# Exercices Part 2: Convolutional Neural Networks

Convolutional neural network examples for computer vision. Written for the 2024 DeepLabCut AI Residency.

While these CNNs are written to process 2-dimensional images, they can of course be adapted to deal with 1d or 3d inputs!

This notebook uses PyTorch to define and train neural networks.

## Setup

### Imports

In [None]:
from pathlib import Path

import matplotlib.pyplot as plt
import numpy as np
import torch
import torch.nn as nn
import torch.nn.functional as F
import torch.optim as optim
import torchvision
import torchvision.transforms as transforms

## Image Classification with LeNet5

Some computer vision tasks are very difficult and require large, slow models. Other tasks, like image classification on the [MNIST](https://en.wikipedia.org/wiki/MNIST_database) dataset are much easier and smaller models can be used to achieve good results.

The LeNet model family (developed by Yann LeCun in 1998) are really the first . They're well described on [wikipedia](https://en.wikipedia.org/wiki/LeNet), but you can also go read [Gradient-based learning applied to document recognition](https://ieeexplore.ieee.org/stamp/stamp.jsp?arnumber=726791), which has been cited more than 67'000 times.

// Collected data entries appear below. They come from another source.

(** ** Columns that were written are read back *)
Lemma as_id_str i : as_id (id_as_str i) = Some i.
Proof. unfold as_id. by rewrite opaque_id_new_as_str. Qed.
Lemma as_id_Some s i : as_id s = Some i ↔ id_as_str i = s.
Proof.
  split; [|by intros <-; apply as_id_str]. unfold as_id. destruct (opaque_id_new _ s) eqn:E; [|done].
  intros [= <-]. by eapply opaque_id_new_Ok.
Qed.
Lemma valid_id_str i : valid_id (id_as_str i).
Proof. exists i. apply as_id_str. Qed.
Lemma as_digest_cols d : as_digest (algorithm d) (value d) = Some d.
Proof. unfold as_digest. by rewrite digest_new_fields. Qed.
Lemma as_digest_Some a v d : as_digest a v = Some d ↔ algorithm d = a ∧ value d = v.
Proof.
  split; [|by intros [<- <-]; apply as_digest_cols]. unfold as_digest. destruct (digest_new _ _) eqn:E; [|done].
  intros [= <-]. by eapply digest_new_Ok.
Qed.
Lemma valid_digest_cols d : valid_digest (digest_cols d).
Proof. exists d. apply as_digest_cols. Qed.
#[export] Hint Resolve valid_id_str valid_digest_cols : graph.
Lemma repository_of_cols n i n' i' r : as_id n = Some n' → as_id i = Some i' → r = RepositoryRef_ n' i' ↔ repo_key r = (n, i).
Proof.
  intros Hn Hi. apply as_id_Some in Hn as <-. apply as_id_Some in Hi as <-. destruct r as [a b]. unfold repo_key. simpl. split.
  - by intros [= -> ->].
  - intros [= Ha Hb]. apply id_as_str_inj in Ha as ->. by apply id_as_str_inj in Hb as ->.
Qed.
(** ** Builds *)
Definition without_builds (Y : gset string) (d : sidecar) : sidecar :=
  d <| sd_builds := filter (λ kv, kv.1 ∉ Y) (sd_builds d) |>
    <| sd_diagnostics := filter (λ kv, gr_build_id kv.2 ∉ Y) (sd_diagnostics d) |>
    <| sd_metrics := filter (λ kv, kv.1 ∉ Y) (sd_metrics d) |>.
Lemma without_no_builds d : without_builds ∅ d = d.
Proof. unfold without_builds. destruct d; cbn. f_equal; apply map_filter_id; set_solver. Qed.
Lemma cascade_build_without Y b d : cascade_build b (without_builds Y d) = without_builds ({[b]} ∪ Y) d.
Proof.
  unfold without_builds, cascade_build. cbn. f_equal; apply map_eq; intros i; apply option_eq; intros v;
    rewrite ?lookup_delete_Some, !map_lookup_filter_Some; cbn; set_solver.
Qed.
Lemma existsb_map {K V} `{Countable K} (f : K * V → bool) (m : gmap K V) :
  existsb f (map_to_list m) = true ↔ ∃ k v, m !! k = Some v ∧ f (k, v) = true.
Proof.
  rewrite existsb_exists. split.
  - intros ([k v] & Hin & Hf). apply list_elem_of_In, elem_of_map_to_list in Hin. eauto.
  - intros (k & v & Hk & Hf). exists (k, v). split; [|done]. by apply list_elem_of_In, elem_of_map_to_list.
Qed.
Lemma referenced_build_true d b : referenced_build d b = true ↔
  (∃ s r, sd_snapshots d !! s = Some r ∧ sr_completed_by r = b) ∨ (∃ k v, sd_views d !! k = Some v ∧ vr_build_id v = b)
  ∨ ∃ s, sd_diagnostic_sets d !! s = Some b.
Proof.
  unfold referenced_build. rewrite !orb_true_iff, !existsb_map. setoid_rewrite String.eqb_eq. cbn. naive_solver.
Qed.
Definition dead (retained : gset string) (builds : list (string * string)) : list string :=
  fst <$> filter (λ bs, ¬ (bs.2 = "failed" ∧ bs.1 ∈ retained)) builds.
Lemma remove_builds_run retained builds Y d :
  NoDup builds.*1 → (∀ b, b ∈ builds.*1 → is_Some (sd_builds d !! b) ∧ b ∉ Y ∧ referenced_build d b = false) →
  remove_builds retained builds (without_builds Y d) =
  ROk (Z.of_nat (length (dead retained builds)), without_builds (list_to_set (dead retained builds) ∪ Y) d).
Proof.
  revert Y. induction builds as [|[b s] builds IH]; intros Y ND Hin.
  - simpl. by rewrite (left_id_L ∅ (∪)).
  - simpl in ND. apply NoDup_cons in ND as [Hb ND]. simpl. unfold dead. rewrite filter_cons. cbn [fst snd].
    destruct (String.eqb_spec s "failed") as [Es|Es]; [destruct (bool_decide_reflect (b ∈ retained)) as [Er|Er]|]; cbn.
    1: { rewrite decide_False by tauto. apply IH; [done|]. intros x Hx. apply Hin. by right. }
    all: rewrite decide_True by tauto; destruct (Hin b) as ([row Hrow] & HY & Href); [by left|].
    all: assert (delete_build b (without_builds Y d) = ROk (1, without_builds ({[b]} ∪ Y) d)) as Hdel;
      [unfold delete_build, mbind, tx_bind, query; cbn; rewrite (map_lookup_filter_Some_2 _ _ _ _ Hrow) by done; cbn;
       change (referenced_build (without_builds Y d) b) with (referenced_build d b); rewrite Href; by rewrite <- cascade_build_without|].
    all: rewrite (tx_bind_run _ _ _ _ _ Hdel); erewrite tx_bind_run; [|apply IH; [done|]];
      [unfold mret, tx_ret, dead; rewrite fmap_cons, length_cons; do 2 f_equal; [lia|]; cbn; f_equal; set_solver|].
    all: intros x Hx; destruct (Hin x) as (? & ? & ?); [by right|]; split_and!; [done|set_solver|done].
Qed.
Lemma without_builds_linked Y d : linked d → (∀ b, b ∈ Y → referenced_build d b = false) → linked (without_builds Y d).
Proof.
  intros [LB LO LS LV LD LF LN LE LG LM] HY. assert (∀ b, referenced_build d b = true → b ∉ Y) as HN by (intros b Hb Hin; by rewrite HY in Hb).
  split; cbn; [| | | | |done|done|done| |].
  - by eapply map_Forall_filter_weaken; [done|].
  - intros b b' r r' Hr Hr'. apply map_lookup_filter_Some in Hr as [Hr _], Hr' as [Hr' _]. by eapply LO.
  - intros s r Hs. destruct (LS _ _ Hs) as [S1 S2 S3 S4 S5 S6 S7 S8 (b & Hb & E)]. split; [done..|]. exists b. split; [|done].
    apply map_lookup_filter_Some. split; [done|]. apply HN, referenced_build_true. left. eauto.
  - intros k v Hk. destruct (LV _ _ Hk) as [V1 V2 V3 V4 (b & Hb & E)]. split; [done..|]. exists b. split; [|done].
    apply map_lookup_filter_Some. split; [done|]. apply HN, referenced_build_true. right. left. eauto.
  - intros s b Hs. destruct (LD _ _ Hs) as [D1 (r & Hr & E)]. split; [done|]. exists r. split; [|done].
    apply map_lookup_filter_Some. split; [done|]. apply HN, referenced_build_true. right. right. eauto.
  - eapply map_Forall_filter_weaken; [done|]. intros k g Hg [H1 H2]. split; [|done]. by apply filter_is_Some.
  - eapply map_Forall_filter_weaken; [done|]. intros k g Hg [H1 H2]. split; [|done]. by apply filter_is_Some.
Qed.
(** ** [index] *)
Definition fail_started_build (t : clock) (b : GraphBuild) (e : IndexError) (m : IndexBuildMetrics) (d : sidecar) : sidecar :=
  (commit (fail_build t (gb_id b) (index_error_code e)) (commit (record_build_metrics (gb_id b) m) d).2).2.
(** A failure after the build was started *)
Definition give_up_build {A} (t : clock) (b : GraphBuild) (e : IndexError) (m : IndexBuildMetrics) : effect IndexError A := λ d,
  (RErr e, fail_started_build t b e m d).
Definition requested_snapshot (m : SourceManifest) (sid : SnapshotId) (build : BuildId) : GraphSnapshot :=
  mk_snapshot sid (rv_repository (mf_revision m)) (rv_id (mf_revision m)) (rv_manifest_digest (mf_revision m)) GRAPH_MODEL_VERSION
    (rv_analysis_config_digest (mf_revision m)) (mf_extractor_set_digest m) build.
Definition index_commit (m : SourceManifest) (s : GraphSnapshot) (p : PreparedIndex) (metrics : IndexBuildMetrics) : IndexCommit :=
  mk_commit s (pi_reuse_completed_snapshot p) (if pi_reuse_completed_snapshot p then [] else mf_files m) (pi_graph p)
    (pi_cache_writes p) (pi_cache_hits p) metrics.
(** What the coordinator makes of the answer of [publish]: the publication, and
    whether the build has still to be superseded *)
Definition read_publication (r : RepositoryRef) (request : IndexRequest) (expected : option PublicationVersion)
  (answer : res StoreError PublicationOutcome) : effect IndexError (PublicationOutcome * bool) :=
  match answer with
  | ROk (ViewPublished view) => mret (ViewPublished view, negb (bool_decide (vw_build_id view = rq_build_id request)))
  | ROk (ViewSuperseded current) => mret (ViewSuperseded current, false)
  | RErr _ =>
    current ← call (fetch (λ d, load_published_view d r (rq_view_name request))) IxPublication;
    match current with
    | None => pure (RErr IxPublication)
    | Some current =>
      if decide (vw_build_id current = rq_build_id request) then mret (ViewPublished current, false)
      else if decide (expected = Some (version_of current)) then pure (RErr IxPublication)
      else mret (ViewSuperseded current, true)
    end
  end.
Definition published_by_other (build : BuildId) (o : PublicationOutcome) : bool :=
  match o with ViewPublished view => negb (bool_decide (vw_build_id view = build)) | ViewSuperseded _ => true end.
Definition finish_publication (t : nat → clock) (m : SourceManifest) (request : IndexRequest) (expected : option PublicationVersion)
  (completed : GraphSnapshot) (metrics : IndexBuildMetrics) (reused : bool) : effect IndexError IndexOutcome :=
  let repository := rv_repository (mf_revision m) in
  answer ← (λ d, let '(r, d') := commit (publish (t 3%nat) (mk_publish repository (rq_view_name request) (rq_build_id request) expected)) d in (ROk r, d'));
  '(publication, supersede) ← read_publication repository request expected answer;
  _ ← (if published_by_other (rq_build_id request) publication && supersede
       then _ ← call (supersede_build (rq_build_id request)) IxPublication; mret tt else mret tt);
  mret (mk_index_outcome (rq_build_id request) completed publication metrics reused).
(** From the started build on *)
Definition index_started (t : nat → clock) (elapsed : nat → Z) (src : RepositorySource) (config : IndexConfig) (active : ActiveExtractors)
  (request : IndexRequest) (expected : option PublicationVersion) (reused : bool) (b : GraphBuild) : effect IndexError IndexOutcome := λ d,
  let m := src_manifest src in
  let s := requested_snapshot m (gb_prospective_snapshot_id b) (rq_build_id request) in
  match prepare src config active s (rq_force_full request) (λ i, elapsed (2 + i)%nat) d with
  | (RErr (e, metrics), d) => give_up_build (t 1%nat) b e metrics d
  | (ROk p, d) =>
    let late := (pi_metrics p) <| im_duration_ms := elapsed 0%nat |> in
    match src_revalidate src 0 with
    | Some false => give_up_build (t 1%nat) b IxSourceChanged late d
    | None => give_up_build (t 1%nat) b IxRevalidation late d
    | Some true =>
      let metrics := (pi_metrics p) <| im_duration_ms := elapsed 1%nat |> in
      match commit (complete_index (t 2%nat) (index_commit m s p metrics)) d with
      | (RErr _, d) => give_up_build (t 1%nat) b IxCommit metrics d
      | (ROk completed, d) =>
        match src_revalidate src 1 with
        | Some true => finish_publication t m request expected completed metrics reused d
        | state => (RErr (if state then IxSourceChanged else IxRevalidation), (commit (supersede_build (rq_build_id request)) d).2)
        end
      end
    end
  end.
Definition index (t : nat → clock) (elapsed : nat → Z) (src : RepositorySource) (config : IndexConfig) (request : IndexRequest) :
  effect IndexError IndexOutcome :=
  let m := src_manifest src in
  let rv := mf_revision m in
  active ← pure (active_extractors config);
  digest ← pure (match extractor_set_digest (ax_identities active) with Ok d => ROk d | Err _ => RErr IxConfig end);
  _ ← pure (rcheck (bool_decide (mf_extractor_set_digest m = digest)) IxExtractorSetMismatch);
  _ ← pure (rcheck (bool_decide (cfg_analysis_digest config = Some (rv_analysis_config_digest rv))) IxConfig);
  let sid := snapshot_identity m in
  view ← call (fetch (λ d, load_published_view d (rv_repository rv) (rq_view_name request))) IxStorageRead;
  existing ← call (fetch (λ d, load_snapshot d sid)) IxStorageRead;
  let b := mk_build (rq_build_id request) (rv_repository rv) (rv_id rv) sid BBuilding in
  _ ← call (start_build (t 0%nat) b) IxBuildStart;
  index_started t elapsed src config active request (version_of <$> view) (some existing) b.
End prepare.
(* ===== verification/GraphQuery.v ===== *)
(** Queries over a snapshot: the contract of
    [src/src/repository_graph/query.rs] and its SQLite implementation,
    [src/src/repository_graph/query_sqlite.rs] with [query_sqlite/engine.rs],
    [query_sqlite/service.rs] and [query_sqlite/support.rs].

    A query reads one database; time enters where the code looks at the
    deadline: explicitly, or because a statement may be interrupted. *)
From S2P Require Import Prelude View Transact Wire Identity AgentData AgentWire Text GraphDomain GraphStore GraphIndexStore GraphMaintenance GraphIndex.
#[local] Open Scope list_scope.

(** ** Requests *)
Record QueryBudget := mk_query_budget {
  qb_max_results : Z;
  qb_max_bytes : Z;
  qb_max_depth : Z;
  qb_max_duration_ms : Z;
  qb_max_diagnostics : Z }.
(** The service's limits; those of snippets belong to another layer. *)
Record QueryLimitsConfig := mk_query_limits {
  ql_max_results : Z;
  ql_max_bytes : Z;
  ql_max_depth : Z;
  ql_max_duration_ms : Z;
  ql_max_diagnostics : Z }.
Inductive SnapshotSelector : Type := SelectPublished (name : PublishedViewName) | SelectSnapshot (id : SnapshotId).
Record QueryScope := mk_scope {
  qs_wire_version : Z;
  qs_repository : RepositoryRef;
  qs_snapshot : SnapshotSelector;
  qs_budget : QueryBudget }.
Abbreviation PageCursor := opaque_id (only parsing).
Record SearchRequest := mk_search_request {
  sq_scope : QueryScope;
  sq_text : string;
  sq_node_kinds : list string;
  sq_paths : list RepoPath;
  sq_cursor : option PageCursor }.
Inductive ShowLookup : Type := LookupNode (id : NodeId) | LookupSymbol (key : SemanticKey) | LookupPath (path : RepoPath).
Record ShowRequest := mk_show_request { wq_scope : QueryScope; wq_lookup : ShowLookup; wq_cursor : option PageCursor }.
Inductive EdgeDirection : Type := Outgoing | Incoming | BothWays.
#[global] Instance EdgeDirection_eq_dec : EqDecision EdgeDirection.
Proof. solve_decision. Defined.
Record NeighborhoodRequest := mk_neighborhood_request {
  nq_scope : QueryScope;
  nq_roots : list NodeId;
  nq_direction : EdgeDirection;
  nq_edge_kinds : list string;
  nq_cursor : option PageCursor }.
Inductive ContextSeed : Type := SeedNode (id : NodeId) | SeedSymbol (key : SemanticKey) | SeedPath (path : RepoPath).
Record ContextPolicy := mk_policy {
  cp_direction : EdgeDirection;
  cp_edge_kinds : list string;
  cp_include_unresolved : bool;
  cp_include_external : bool }.
Record ContextRequest := mk_context_request {
  cq_scope : QueryScope;
  cq_seeds : list ContextSeed;
  cq_policy : ContextPolicy;
  cq_cursor : option PageCursor }.

(** ** Responses *)
Definition QUERY_WIRE_VERSION : Z := 4.
Inductive TruncationReason : Type := TResults | TBytes | TDepth | TDuration | TCapability.
#[global] Instance TruncationReason_eq_dec : EqDecision TruncationReason.
Proof. solve_decision. Defined.
Record Truncation := mk_truncation { tr_reason : TruncationReason; tr_returned_results : Z; tr_returned_bytes : Z; tr_explored_depth : Z }.
Record PageInfo := mk_page { pg_next_cursor : option PageCursor; pg_truncation : option Truncation }.
Record FreshnessEnvelope := mk_freshness {
  fe_freshness : Freshness;
  fe_compared_manifest : option Digest;
  fe_reason_codes : list string }.
Record SourceRevisionEnvelope := mk_source_revision { se_id : SourceRevisionId; se_manifest_digest : Digest }.
Inductive RetrievalAction : Type := ActIndex | ActWaitForBuild | ActRetryIndex | ActRefreshIndex | ActRebuild.
Record QueryDiagnostic := mk_query_diagnostic {
  qd_severity : DiagnosticSeverity;
  qd_code : DiagnosticCode;
  qd_location : option DiagnosticLocation }.
Record DiagnosticSummary := mk_summary { ds_info : Z; ds_warning : Z; ds_error : Z }.
Record DiagnosticsEnvelope := mk_diagnostics { de_summary : DiagnosticSummary; de_items : list QueryDiagnostic; de_truncated : bool }.
(** The wire version is [QUERY_WIRE_VERSION] and there is no task view. *)
Record QueryResponse (T : Type) := mk_response {
  qr_repository : RepositoryRef;
  qr_snapshot_id : SnapshotId;
  qr_source_revision : SourceRevisionEnvelope;
  qr_freshness : FreshnessEnvelope;
  qr_diagnostics : DiagnosticsEnvelope;
  qr_page : PageInfo;
  qr_data : T }.
Arguments mk_response {T}.
Arguments qr_page {T}.
Arguments qr_data {T}.
Arguments qr_snapshot_id {T}.
Record SnapshotStatistics := mk_statistics { ss_files : Z; ss_nodes : Z; ss_edges : Z }.
Inductive Availability : Type := AvNotBuilt | AvAvailable | AvIncompatible.
(** A task view, its status and the fallback are filled in by the task views'
    own queries; a snapshot's status leaves them out. *)
Record StatusData := mk_status_data {
  st_availability : Availability;
  st_build_state : option BuildState;
  st_build_id : option BuildId;
  st_published_view : option PublishedViewName;
  st_graph_model_version : option Z;
  st_statistics : option SnapshotStatistics;
  st_recommended_action : option RetrievalAction }.
Record StatusResponse := mk_status {
  sx_repository : RepositoryRef;
  sx_snapshot_id : option SnapshotId;
  sx_source_revision : option SourceRevisionEnvelope;
  sx_freshness : FreshnessEnvelope;
  sx_diagnostics : DiagnosticsEnvelope;
  sx_page : PageInfo;
  sx_data : StatusData }.
Inductive SearchMatchKind : Type :=
  | ExactSemanticKey | ExactPath | ExactNormalizedName | NormalizedNamePrefix | NormalizedNameContains | SemanticKeyContains | PathContains.
Record SearchHit := mk_hit {
  sh_node_id : NodeId;
  sh_kind : string;
  sh_semantic_key : option SemanticKey;
  sh_path : option RepoPath;
  sh_span : option SourceSpan;
  sh_provenance : FactProvenance;
  sh_match_kind : SearchMatchKind;
  sh_score : f64;
  sh_matched_fields : list string }.
Record NeighborhoodNode := mk_neighborhood_node {
  nn_id : NodeId;
  nn_kind : string;
  nn_semantic_key : option SemanticKey;
  nn_path : option RepoPath;
  nn_span : option SourceSpan;
  nn_provenance : FactProvenance }.
Record NeighborhoodEdge := mk_neighborhood_edge {
  ne_id : EdgeId;
  ne_kind : string;
  ne_source : NodeId;
  ne_target : EdgeTarget;
  ne_provenance : FactProvenance }.
Inductive ContextSelectionKind : Type :=
  | ExactSeed | Containment | Declaration | ResolvedDependency | Documentation | Configuration | Relationship.
#[global] Instance ContextSelectionKind_eq_dec : EqDecision ContextSelectionKind.
Proof. solve_decision. Defined.
Record ContextSelectionReason := mk_reason {
  cr_kind : ContextSelectionKind;
  cr_via_node : option NodeId;
  cr_via_edge : option EdgeId }.
#[global] Instance ContextSelectionReason_eq_dec : EqDecision ContextSelectionReason.
Proof. solve_decision. Defined.
Record ContextItem := mk_item {
  ci_node_id : NodeId;
  ci_kind : string;
  ci_semantic_key : option SemanticKey;
  ci_path : RepoPath;
  ci_span : option SourceSpan;
  ci_content_identity : Digest;
  ci_provenance : FactProvenance;
  ci_selection_reasons : list ContextSelectionReason }.

(** ** Errors: the version and the empty details are the same in all *)
Inductive QueryErrorCode : Type :=
  | UnsupportedWireVersion | InvalidRequest | NotBuilt | IndexBuilding | IndexFailed | Incompatible | QuerySnapshotNotFound | StaleCursor
  | BudgetExceeded | BackendUnavailable | ContentChanged | ContentUnavailable.
#[global] Instance QueryErrorCode_eq_dec : EqDecision QueryErrorCode.
Proof. solve_decision. Defined.
Record QueryError := mk_query_error {
  qe_code : QueryErrorCode;
  qe_message : string;
  qe_retryable : bool;
  qe_recommended_action : option RetrievalAction }.
Definition invalid_request (message : string) : QueryError := mk_query_error InvalidRequest message false None.
Definition backend_error : QueryError :=
  mk_query_error BackendUnavailable "repository graph storage is unavailable or inconsistent" true None.
Definition not_built_error : QueryError :=
  mk_query_error NotBuilt "repository graph is not built; run `ferrus graph index`" false (Some ActIndex).
Definition index_building_error : QueryError :=
  mk_query_error IndexBuilding "repository graph is currently building; retry after indexing completes" true (Some ActWaitForBuild).
Definition index_failed_error : QueryError :=
  mk_query_error IndexFailed "repository graph build failed; run `ferrus graph index` to retry" false (Some ActRetryIndex).
Definition snapshot_not_found_error : QueryError := mk_query_error QuerySnapshotNotFound "repository graph snapshot was not found" false None.
Definition stale_cursor_error : QueryError :=
  mk_query_error StaleCursor "repository graph cursor does not match this query snapshot or parameters" false None.
Definition store_query_error (e : StoreError) : QueryError := backend_error.

(** ** Budgets and validation *)
Record EffectiveBudget := mk_effective {
  eb_max_results : Z;
  eb_max_bytes : Z;
  eb_max_depth : Z;
  eb_max_duration_ms : Z;
  eb_max_diagnostics : Z }.
(** [EffectiveBudget::new] *)
Definition effective_budget (requested : QueryBudget) (service : QueryLimitsConfig) : res QueryError EffectiveBudget :=
  if (ql_max_results service =? 0) || (ql_max_bytes service =? 0) || (ql_max_depth service =? 0)
     || (ql_max_duration_ms service =? 0) || (ql_max_diagnostics service =? 0)
  then RErr (mk_query_error BackendUnavailable "repository graph query limits are invalid" false None)
  else ROk (mk_effective (Z.min (qb_max_results requested) (ql_max_results service)) (Z.min (qb_max_bytes requested) (ql_max_bytes service))
              (Z.min (qb_max_depth requested) (ql_max_depth service)) (Z.min (qb_max_duration_ms requested) (ql_max_duration_ms service))
              (Z.min (qb_max_diagnostics requested) (ql_max_diagnostics service))).
Definition validate_wire_version (version : Z) : res QueryError unit :=
  rcheck (version =? QUERY_WIRE_VERSION)
    (mk_query_error UnsupportedWireVersion "repository graph query wire version is unsupported" false None).
Definition MAX_FILTERS : nat := 32.
Definition MAX_QUERY_TEXT_BYTES : nat := 512.
Definition MAX_CONTEXT_CANDIDATES : nat := 4096.
Definition validate_filters (filters : list string) (path_count : nat) : res QueryError unit :=
  rcheck (negb (Nat.ltb MAX_FILTERS (length filters) || Nat.ltb MAX_FILTERS path_count
                || existsb (λ f, is_empty f || Nat.ltb 128 (String.length f)) filters))
    (invalid_request "query filters must contain at most 32 non-empty values of at most 128 bytes").
Definition validate_search_request (q : SearchRequest) : res QueryError unit :=
  _ ← validate_filters (sq_node_kinds q) (length (sq_paths q));
  let text := trim (sq_text q) in
  rcheck (negb (is_empty text || Nat.ltb MAX_QUERY_TEXT_BYTES (String.length text)))
    (invalid_request "search text must contain 1..=512 bytes").
Definition saturating_inc_u32 (n : Z) : Z := Z.min (u32_modulus - 1) (n + 1).

(** ** Freshness *)
Record FreshnessComparison := mk_comparison {
  fc_source_manifest_digest : Digest;
  fc_analysis_config_digest : Digest;
  fc_extractor_set_digest : Digest }.
Definition comparison_from_manifest (m : SourceManifest) : FreshnessComparison :=
  mk_comparison (rv_manifest_digest (mf_revision m)) (rv_analysis_config_digest (mf_revision m)) (mf_extractor_set_digest m).
Definition freshness (expected : GraphSnapshot) (actual : option FreshnessComparison) : FreshnessEnvelope :=
  match actual with
  | Some actual =>
    let codes := (if decide (fc_source_manifest_digest actual = gs_source_manifest_digest expected) then [] else ["source_manifest_changed"])
      ++ (if decide (fc_analysis_config_digest actual = gs_analysis_config_digest expected) then [] else ["analysis_config_changed"])
      ++ (if decide (fc_extractor_set_digest actual = gs_extractor_set_digest expected) then [] else ["extractor_set_changed"]) in
    mk_freshness (match codes with [] => Fresh | _ => StaleView end) (Some (fc_source_manifest_digest actual)) codes
  | None => mk_freshness UnknownFreshness None ["source_not_compared"]
  end.
Definition source_revision (s : GraphSnapshot) (id : SourceRevisionId) : SourceRevisionEnvelope :=
  mk_source_revision id (gs_source_manifest_digest s).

In this notebook, you'll implement LeNet5 and train it on the MNIST dataset.

### Loading the Dataset

PyTorch has an [api method](https://pytorch.org/vision/stable/generated/torchvision.datasets.MNIST.html#torchvision.datasets.MNIST) to download MNIST dataset, so we can just use that to download the dataset.

In this example, I download the dataset to the folder this notebook is in, but you can change the path where the dataset is downloaded if you want to.

In [None]:
train_dataset_base = torchvision.datasets.MNIST(
    root=Path("."),
    train=True,
    download=True,
)

test_dataset_base = torchvision.datasets.MNIST(
    root=Path("."),
    train=False,
    download=True,
)

We can then look through a few images to see what the data looks like. Datasets in PyTorch define the `__getitem__` method, which allows to retrieve elements from the dataset as we would from a list.

As per their documentation, the `__getitem__` method returns `(image, target)` where target is index of the target class. As you can see in the plot, the images contain integer values between 0 and 255.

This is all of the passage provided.